The awards, presented by Superintendent Douglas Carter, recognized troopers from around the state of Indiana who have performed their jobs with integrity, service and professionalism and at many times went above and beyond the call of duty.
- Trooper Christopher Lockman of Seymour, a six-year veteran, received the Lifesaving Award as a result of his actions Feb. 19, 2017, in Jackson County. Lockman, who is the assistant squad leader of the ISP’s South Zone Dive Team, along with the officers from the Jackson County Sheriff’s Department, successfully rescued two people who were stranded in a capsized boat in the East Fork White River near Seymour.
- Trooper Randel Miller of Madison, a 10-year veteran, was honored as Versailles District Trooper of the Year. Miller along with his K-9 partner, Jinx, patrol the roadways of the district and regularly are among the district leaders in criminal arrests.
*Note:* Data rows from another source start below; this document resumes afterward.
(** ** The round trip *)




(** * Further properties of the evaluators *)

(** ** One entry per row *)

(** On a fitted instance and a matrix of two columns, every evaluator that
    takes a matrix returns an array with one entry per row: no broadcast
    fails. *)
Theorem evaluators_return_one_entry_per_row
  (self : Bivariate) (X : matrix) (U V : vector) (y : float64) :
  fitted self = true -> split_matrix X = Ok (U, V) ->
  (exists r, Clayton.cumulative_distribution self X = Ok r /\
             length r = length X) /\
  (exists r, Clayton.probability_density self X = Ok r /\
             length r = length X) /\
  (exists r, Clayton.partial_derivative self X y = Ok r /\
             length r = length X) /\
  (exists r, Gumbel.cumulative_distribution self X = Ok r /\
             length r = length X) /\
  (exists r, Gumbel.probability_density self X = Ok r /\
             length r = length X) /\
  (exists r, Gumbel.partial_derivative self X y = Ok r /\
             length r = length X) /\
  (exists r, Independence.cumulative_distribution self X = Ok r /\
             length r = length X).
Proof.
  intros Hfit HX. destruct (split_matrix_length X U V HX) as [HU HV].
  pose proof (gumbel_cdf_shape self X U V Hfit HX) as [p [Hp Hlp]].
  repeat split.
  - unfold Clayton.cumulative_distribution, check_fit.
    rewrite Hfit, HX; cbn [bind].
    destruct (all_eq V 0 || all_eq U 0).
    + eexists. split; [reflexivity |]. unfold zeros. rewrite repeat_length. exact HV.
    + eexists. split; [reflexivity |].
      rewrite !length_map, length_combine. rewrite HU, HV. apply Nat.min_id.
  - unfold Clayton.probability_density, check_fit.
    rewrite Hfit, HX; cbn [bind].
    step_broadcast W1 H1. step_broadcast W2 H2. step_broadcast W3 H3.
    exists W3. split; [reflexivity | congruence].
  - unfold Clayton.partial_derivative, check_fit.
    rewrite Hfit, HX; cbn [bind].
    destruct (feqb (theta self) 0).
    + exists V. split; [reflexivity | exact HV].
    + step_broadcast W1 H1. step_broadcast W2 H2.
      eexists. split; [reflexivity |]. rewrite vscalar_r_length. congruence.
  - exists p. split; assumption.
  - unfold Gumbel.probability_density, check_fit.
    rewrite Hfit, HX; cbn [bind].
    destruct (feqb (theta self) 1).
    + step_broadcast W HW. exists W. split; [reflexivity | congruence].
    + step_broadcast W1 H1. step_broadcast W2 H2. step_broadcast W3 H3.
      rewrite Hp; cbn [bind].
      step_broadcast W4 H4. step_broadcast W5 H5. step_broadcast W6 H6.
      step_broadcast W7 H7.
      exists W7. split; [reflexivity | congruence].
  - unfold Gumbel.partial_derivative, check_fit.
    rewrite Hfit, HX; cbn [bind].
    destruct (feqb (theta self) 1).
    + exists V. split; [reflexivity | exact HV].
    + rewrite Hp; cbn [bind].
      step_broadcast W1 H1. step_broadcast W2 H2. step_broadcast W3 H3.
      step_broadcast W4 H4.
      eexists. split; [reflexivity |]. rewrite vscalar_r_length. congruence.
  - unfold Independence.cumulative_distribution. rewrite HX; cbn [bind].
    step_broadcast W HW. exists W. split; [reflexivity | congruence].
Qed.

Lemma evaluators_return_one_entry_per_row_witness :
  exists r,
    Gumbel.probability_density (mkBivariate (Fin 2) (Fin (1/2)) true)
      [[Fin (1/2); Fin (1/3)]; [Fin (1/4); Fin (1/5)]] = Ok r /\
    length r = 2%nat.
Proof.
  apply (evaluators_return_one_entry_per_row
           (mkBivariate (Fin 2) (Fin (1/2)) true)
           [[Fin (1/2); Fin (1/3)]; [Fin (1/4); Fin (1/5)]]
           [Fin (1/2); Fin (1/4)] [Fin (1/3); Fin (1/5)] (Fin 0));
    reflexivity.
Defined.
- Trooper Travis Linville, a five-year veteran of the Indiana State Police, was honored with the Combat Action Award as a result of his actions Oct. 28, 2016. On that date, Linville responded with officers from the Ripley County Sheriff’s Department and Indiana State Excise Police to a domestic disturbance at a residence on County Road 850 West in Holton. At one point during the incident, a male suspect exited the residence and fired at the officers. Linville remained poised and returned fire. The suspect re-entered the residence before ultimately surrendering hours later. Linville’s courage under fire prevented any officers from being injured and ultimately led to a peaceful conclusion to the situation.
- Trooper Korry Clark, an eight-year veteran, was presented with an award for being the Versailles District’s top DUI Enforcement Trooper of the Year for 2016. Clark arrested 79 intoxicated drivers while patrolling the roads of Bartholomew and Jackson counties this past year.
The troopers were given plaques to recognize their achievements.